» **YOUR ASSIGNMENT**
Scan the records below for the line containing "destruct (re_run _" and the line containing "destruct s as [|c' s]; [done|]. cbn.". Copy both, plus every line between, exactly.

DATA TO EXAMINE Start Marker

(** The repetition settles on the longest stretch after which the rest of
    the pattern matches. *)
Lemma greedy_longest (k : list ascii → option (list ascii)) (cap : bool)
    (lo n m : nat) (s g : list ascii) :
  (lo ≤ m ≤ n)%nat → k (drop m s) = Some g →
  (∀ m', (m < m' ≤ n)%nat → k (drop m' s) = None) →
  greedy k cap lo n s = Some (keep cap (take m s) g).
Proof.
  intros Hm Hg. induction n as [|n IH]; intros Hlater; cbn [greedy].
  - assert (m = 0)%nat as -> by lia.
    rewrite (proj2 (Nat.ltb_ge 0 lo)) by lia. by rewrite Hg.
  - rewrite (proj2 (Nat.ltb_ge (S n) lo)) by lia.
    destruct (decide (m = S n)) as [->|Hne]; [by rewrite Hg|].
    rewrite Hlater by lia. apply IH; [lia|]. intros m' Hm'. apply Hlater. lia.
Qed.

Lemma greedy_is_Some (k : list ascii → option (list ascii)) (cap : bool)
    (lo n m : nat) (s : list ascii) :
  (lo ≤ m ≤ n)%nat → is_Some (k (drop m s)) →
  is_Some (greedy k cap lo n s).
Proof.
  intros Hm Hg. induction n as [|n IH]; cbn [greedy].
  - assert (m = 0)%nat as -> by lia.
    rewrite (proj2 (Nat.ltb_ge 0 lo)) by lia. destruct Hg as [g ->]. eauto.
  - rewrite (proj2 (Nat.ltb_ge (S n) lo)) by lia.
    destruct (k (drop (S n) s)) as [g|] eqn:Hk; [eauto|].
    apply IH. destruct (decide (m = S n)) as [->|Hne]; [|lia].
    rewrite Hk in Hg. by destruct Hg.
Qed.

Lemma run_take (cls : char_class) (s : list ascii) (m : nat) :
  (m ≤ run cls s)%nat → Forall (λ c, accepts cls c = true) (take m s).
Proof.
  revert m. induction s as [|c s IH]; intros m Hm; cbn in *.
  - by rewrite take_nil.
  - destruct m as [|m]; [constructor|].
    destruct (accepts cls c) eqn:Hc; [|lia].
    cbn. constructor; [done|]. apply IH. lia.
Qed.

Lemma run_app (cls : char_class) (cs s : list ascii) :
  Forall (λ c, accepts cls c = true) cs →
  (length cs ≤ run cls (cs ++ s))%nat.
Proof.
  induction 1 as [|c cs Hc _ IH]; cbn; [lia|]. rewrite Hc. lia.
Qed.

(** A stretch followed by a character the class refuses, or by nothing, is
    as far as the repetition goes. *)
Lemma run_exact (cls : char_class) (cs s : list ascii) :
  Forall (λ c, accepts cls c = true) cs →
  match s with [] => True | c :: _ => accepts cls c = false end →
  run cls (cs ++ s) = length cs.
Proof.
  intros Hcs Hs. induction Hcs as [|c cs Hc _ IH]; cbn.
  - destruct s as [|c s]; [done|]. cbn. by rewrite Hs.
  - by rewrite Hc, IH.
Qed.

Lemma accepts_Literal (c : ascii) : accepts (Literal c) c = true.
Proof. apply Ascii.eqb_refl. Qed.

Lemma re_run_literally (text : string) (p : list regex_item) (cap : bool)
    (s : list ascii) :
  re_run (literally text ++ p) cap (chars text ++ s)
  = keep cap (chars text) <$> re_run p cap s.
Proof.
  unfold literally, chars.
  induction text as [|c text IH]; cbn.
  - destruct (re_run p cap s), cap; done.
  - rewrite Ascii.eqb_refl, IH.
    destruct (re_run p cap s), cap; done.
Qed.

Lemma re_run_literally_inv (text : string) (p : list regex_item)
    (cap : bool) (s r : list ascii) :
  re_run (literally text ++ p) cap s = Some r →
  ∃ s' g, s = chars text ++ s' ∧ re_run p cap s' = Some g
          ∧ r = keep cap (chars text) g.
Proof.
  unfold literally, chars. revert s r.
  induction text as [|c text IH]; intros s r; cbn.
  - intros H. exists s, r. by destruct cap.
  - destruct s as [|c' s]; [done|].
    destruct (Ascii.eqb c c') eqn:Hc; [|done].
    apply Ascii.eqb_eq in Hc as <-.
    destruct (re_run _ cap s) as [r'|] eqn:Hr; [|done]. intros [= <-].
    apply IH in Hr as (s' & g & -> & Hg & ->).
    exists s', g. by destruct cap.
Qed.

(** A text that starts with [c] does not match where another character
    stands. *)
Lemma re_run_literally_mismatch (c : ascii) (text : string)
    (p : list regex_item) (cap : bool) (s : list ascii) :
  head s ≠ Some c →
  re_run (literally (String c text) ++ p) cap s = None.
Proof.
  destruct s as [|c' s]; [done|]. cbn. intros Hc.
  destruct (Ascii.eqb c c') eqn:Heq; [|done].
  apply Ascii.eqb_eq in Heq as <-. done.
Qed.

(** Outside the parentheses nothing is added to the group. *)
Lemma re_run_no_group (p : list regex_item) (s g : list ascii) :
  GroupOpen ∉ p → re_run p false s = Some g → g = [].
Proof.
  revert s g. induction p as [|i p IH]; intros s g Hp; cbn.
  - by intros [= <-].
  - assert (Hp' : GroupOpen ∉ p) by (intros ?; apply Hp; by right).
    destruct i.
    + destruct s as [|c s]; [done|]. destruct (accepts cls c); [|done].
      rewrite keep_false. by apply IH.
    + intros (m & g' & _ & Hg & ->)%greedy_Some_inv. by apply IH in Hg.
    + intros (m & g' & _ & Hg & ->)%greedy_Some_inv. by apply IH in Hg.
    + destruct Hp. by left.
    + by apply IH.
    + destruct (at_end s); [|done]. by apply IH.
Qed.

Lemma re_search_from_app (p : list regex_item) (before s : list ascii) :
  is_Some (re_run p false s) → is_Some (re_search_from p (before ++ s)).
Proof.
  intros Hs. induction before as [|c before IH]; cbn.
  - destruct s; cbn; destruct Hs as [g ->]; eauto.
  - destruct (re_run p false (c :: before ++ s)); eauto.
Qed.

Lemma re_search_from_here (p : list regex_item) (s g : list ascii) :
  re_run p false s = Some g → re_search_from p s = Some g.
Proof. intros H. destruct s; cbn; by rewrite H. Qed.

Lemma re_search_from_skip (p : list regex_item) (c : ascii)
    (s : list ascii) :
  re_run p false (c :: s) = None →
  re_search_from p (c :: s) = re_search_from p s.
Proof. intros H. cbn. by rewrite H. Qed.

(* ===================================================================== *)
(** * The two patterns *)
(* ===================================================================== *)

(** The end of the image pattern, [\.png$]. *)
Lemma re_run_png (ending : list ascii) :
  at_end ending = true →
  re_run (literally ".png" ++ [EndOfString]) false (chars ".png" ++ ending)
  = Some [].
Proof. intros H. rewrite re_run_literally. cbn. by rewrite H. Qed.

Lemma re_run_png_inv (s g : list ascii) :
  re_run (literally ".png" ++ [EndOfString]) false s = Some g →
  ∃ ending, s = chars ".png" ++ ending ∧ at_end ending = true.
Proof.
  intros (ending & g' & -> & H & _)%re_run_literally_inv.
  exists ending. split; [done|]. cbn in H. by destruct (at_end ending).
Qed.

(** What follows the group in the image pattern, [_.*\.png$]. *)
Lemma re_run_after_group (after ending : list ascii) :
  Forall (λ c, accepts AnyChar c = true) after →
  at_end ending = true →
  re_run (literally "_" ++ [ZeroOrMore AnyChar] ++ literally ".png"
          ++ [EndOfString]) false
    (chars "_" ++ after ++ chars ".png" ++ ending) = Some [].
Proof.
  intros Hafter Hending. rewrite re_run_literally, keep_false.
  cbn [app re_run].
  destruct (greedy_is_Some
              (re_run (literally ".png" ++ [EndOfString]) false) false 0
              (run AnyChar (after ++ chars ".png" ++ ending))
              (length after) (after ++ chars ".png" ++ ending)) as [g Hg].
  - split; [lia|]. by apply run_app.
  - rewrite drop_app_length, re_run_png; eauto.
  - rewrite Hg. f_equal.
    apply greedy_Some_inv in Hg as (m & g' & _ & Hg' & ->).
    apply re_run_no_group in Hg'; [done|no_group].
Qed.

(** What the group and the rest of the image pattern match,
    [(\d+)_.*\.png$]: the digits are all taken, since an underscore
    follows. *)
Lemma re_run_group (digits after ending : list ascii) :
  digits ≠ [] → Forall (λ c, is_digit c = true) digits →
  Forall (λ c, accepts AnyChar c = true) after →
  at_end ending = true →
  re_run ([GroupOpen; OneOrMore Digit; GroupClose] ++ literally "_"
          ++ [ZeroOrMore AnyChar] ++ literally ".png" ++ [EndOfString])
    false (digits ++ chars "_" ++ after ++ chars ".png" ++ ending)
  = Some digits.
Proof.
  intros Hne Hdigits Hafter Hending. cbn [app re_run].
  rewrite run_exact; [|done|done].
  rewrite (greedy_longest _ true 1 _ (length digits) _ []).
  - cbn. by rewrite take_app_length, app_nil_r.
  - split; [|lia]. destruct digits; [done|cbn; lia].
  - rewrite drop_app_length. by apply re_run_after_group.
  - lia.
Qed.

Lemma re_run_group_inv (p : list regex_item) (s g : list ascii) :
  GroupOpen ∉ p →
  re_run ([GroupOpen; OneOrMore Digit; GroupClose] ++ p) false s = Some g →
  ∃ s', s = g ++ s' ∧ g ≠ [] ∧ Forall (λ c, is_digit c = true) g
        ∧ is_Some (re_run p false s').
Proof.
  intros Hp. cbn [app re_run].
  intros (m & g' & Hm & Hg' & ->)%greedy_Some_inv.
  cbn [re_run] in Hg'. apply re_run_no_group in Hg' as Hnil; [|done].
  subst g'. cbn. rewrite app_nil_r. exists (drop m s).
  split; [by rewrite take_drop|]. split; [|split; [|eauto]].
  - intros Hnil. apply (f_equal length) in Hnil.
    pose proof (run_take Digit s m (proj2 Hm)) as Hall.
    assert (m ≤ length s)%nat.
    { clear -Hm. destruct Hm as [_ Hm]. revert m Hm.
      induction s as [|c s IH]; intros m; cbn; [lia|].
      destruct (is_digit c); [|lia]. destruct m; [lia|].
      intros ?. specialize (IH m). lia. }
    rewrite length_take in Hnil. cbn in Hnil. lia.
  - apply (run_take Digit), Hm.
Qed.

Lemma image_pattern_inv (s g : list ascii) :
  re_run IMAGE_PATTERN false s = Some g →
  ∃ before after ending,
    s = before ++ chars "Miqus_" ++ g ++ chars "_" ++ after ++ chars ".png"
        ++ ending
    ∧ g ≠ [] ∧ Forall (λ c, is_digit c = true) g
    ∧ Forall (λ c, accepts AnyChar c = true) before
    ∧ Forall (λ c, accepts AnyChar c = true) after
    ∧ at_end ending = true.
Proof.
  unfold IMAGE_PATTERN. cbn [app re_run].
  intros (m & g1 & Hm & H & ->)%greedy_Some_inv. cbn [keep].
  apply re_run_literally_inv in H as (s1 & g2 & Hs & H & ->). cbn [keep].
  apply re_run_group_inv in H as (s2 & -> & Hne & Hdigits & [g3 H]);
    [|no_group].
  apply re_run_literally_inv in H as (s3 & g4 & -> & H & _).
  cbn [app re_run] in H.
  apply greedy_Some_inv in H as (m' & g5 & Hm' & H & _).
  apply re_run_png_inv in H as (ending & Hs3 & Hending).
  exists (take m s), (take m' s3), ending.
  split; [|split; [done|]; split; [done|]; split; [|split; [|done]]].
  - rewrite <- Hs3, take_drop, <- Hs, take_drop. done.
  - apply (run_take AnyChar), Hm.
  - apply (run_take AnyChar), Hm'.
Qed.

(** Python's [.*] goes as far as it can and comes back a character at a
    time: the pattern settles on the last place where [Miqus_] starts a
    match. With no [M] after the number, that is where the number is. *)
Lemma image_pattern_last (before digits after ending : list ascii) :
  digits ≠ [] → Forall (λ c, is_digit c = true) digits →
  Forall (λ c, accepts AnyChar c = true) before →
  Forall (λ c, accepts AnyChar c = true) after →
  at_end ending = true →
  "M"%char ∉ after →
  re_run IMAGE_PATTERN false
    (before ++ chars "Miqus_" ++ digits ++ chars "_" ++ after
     ++ chars ".png" ++ ending)
  = Some digits.
Proof.
  intros Hne Hdigits Hbefore Hafter Hending HM.
  unfold IMAGE_PATTERN. cbn [app re_run].
  rewrite (greedy_longest _ false 0 _ (length before) _ digits).
  - done.
  - split; [lia|]. by apply run_app.
  - rewrite drop_app_length, re_run_literally, keep_false.
    by apply re_run_group.
  - intros m' [Hm' _]. apply re_run_literally_mismatch.
    rewrite <- (Nat.sub_add (length before) m') by lia.
    rewrite Nat.add_comm, <- drop_drop, drop_app_length.
    destruct (m' - length before)%nat as [|j] eqn:Hj; [lia|].
    cbn [chars String.list_ascii_of_string app drop].
    intros Hhead. apply head_Some_elem_of in Hhead.
    apply (subseteq_drop j) in Hhead.
    repeat (apply elem_of_cons in Hhead as [Hhead|Hhead];
            [discriminate Hhead|]).
    apply elem_of_app in Hhead as [Hhead|Hhead].
    { rewrite Forall_forall in Hdigits. by apply Hdigits in Hhead. }
    apply elem_of_cons in Hhead as [Hhead|Hhead]; [discriminate Hhead|].
    apply elem_of_app in Hhead as [Hhead|Hhead]; [done|].
    repeat (apply elem_of_cons in Hhead as [Hhead|Hhead];
            [discriminate Hhead|]).
    destruct ending as [|c [|? ?]]; try discriminate Hending.
    + by apply elem_of_nil in Hhead.
    + apply list_elem_of_singleton in Hhead as <-. discriminate Hending.
Qed.

Lemma image_pattern_is_Some (before digits after ending : list ascii) :
  digits ≠ [] → Forall (λ c, is_digit c = true) digits →
  Forall (λ c, accepts AnyChar c = true) before →
  Forall (λ c, accepts AnyChar c = true) after →
  at_end ending = true →
  is_Some (re_run IMAGE_PATTERN false
             (before ++ chars "Miqus_" ++ digits ++ chars "_" ++ after
              ++ chars ".png" ++ ending)).
Proof.
  intros Hne Hdigits Hbefore Hafter Hending.
  unfold IMAGE_PATTERN. cbn [app re_run].
  apply (greedy_is_Some _ false 0 _ (length before)).
  - split; [lia|]. by apply run_app.
  - rewrite drop_app_length, re_run_literally, keep_false.
    rewrite re_run_group; eauto.
Qed.

(** [Miqus_(\d+)_] where it stands. *)
Lemma number_pattern_here (digits rest : list ascii) :
  digits ≠ [] → Forall (λ c, is_digit c = true) digits →
  re_run NUMBER_PATTERN false (chars "Miqus_" ++ digits ++ chars "_" ++ rest)
  = Some digits.
Proof.
  intros Hne Hdigits. unfold NUMBER_PATTERN.
  rewrite re_run_literally, keep_false. cbn [app re_run].
  rewrite run_exact; [|done|done].
  rewrite (greedy_longest _ true 1 _ (length digits) _ []).
  - cbn. by rewrite take_app_length, app_nil_r.
  - split; [|lia]. destruct digits; [done|cbn; lia].
  - rewrite drop_app_length. cbn [re_run].
    rewrite <- (app_nil_r (literally "_")), re_run_literally. done.
  - lia.
Qed.

(** [re.search] stops at the first place where the pattern matches: with
    no [M] before it, that is the first [Miqus_<digits>_]. *)
Lemma number_pattern_first (before digits rest : list ascii) :
  digits ≠ [] → Forall (λ c, is_digit c = true) digits →
  "M"%char ∉ before →
  re_search_from NUMBER_PATTERN
    (before ++ chars "Miqus_" ++ digits ++ chars "_" ++ rest)
  = Some digits.
Proof.
  intros Hne Hdigits HM. induction before as [|c before IH].
  - apply re_search_from_here. by apply number_pattern_here.
  - cbn [app]. rewrite re_search_from_skip.
    + apply IH. intros ?. apply HM. by right.
    + apply re_run_literally_mismatch. cbn. intros [= ->]. apply HM. by left.
Qed.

DATA TO EXAMINE End Marker

» **COMPLETED TASK**
    destruct (re_run _ cap s) as [r'|] eqn:Hr; [|done]. intros [= <-].
    apply IH in Hr as (s' & g & -> & Hg & ->).
    exists s', g. by destruct cap.
Qed.

(** A text that starts with [c] does not match where another character
    stands. *)
Lemma re_run_literally_mismatch (c : ascii) (text : string)
    (p : list regex_item) (cap : bool) (s : list ascii) :
  head s ≠ Some c →
  re_run (literally (String c text) ++ p) cap s = None.
Proof.
  destruct s as [|c' s]; [done|]. cbn. intros Hc.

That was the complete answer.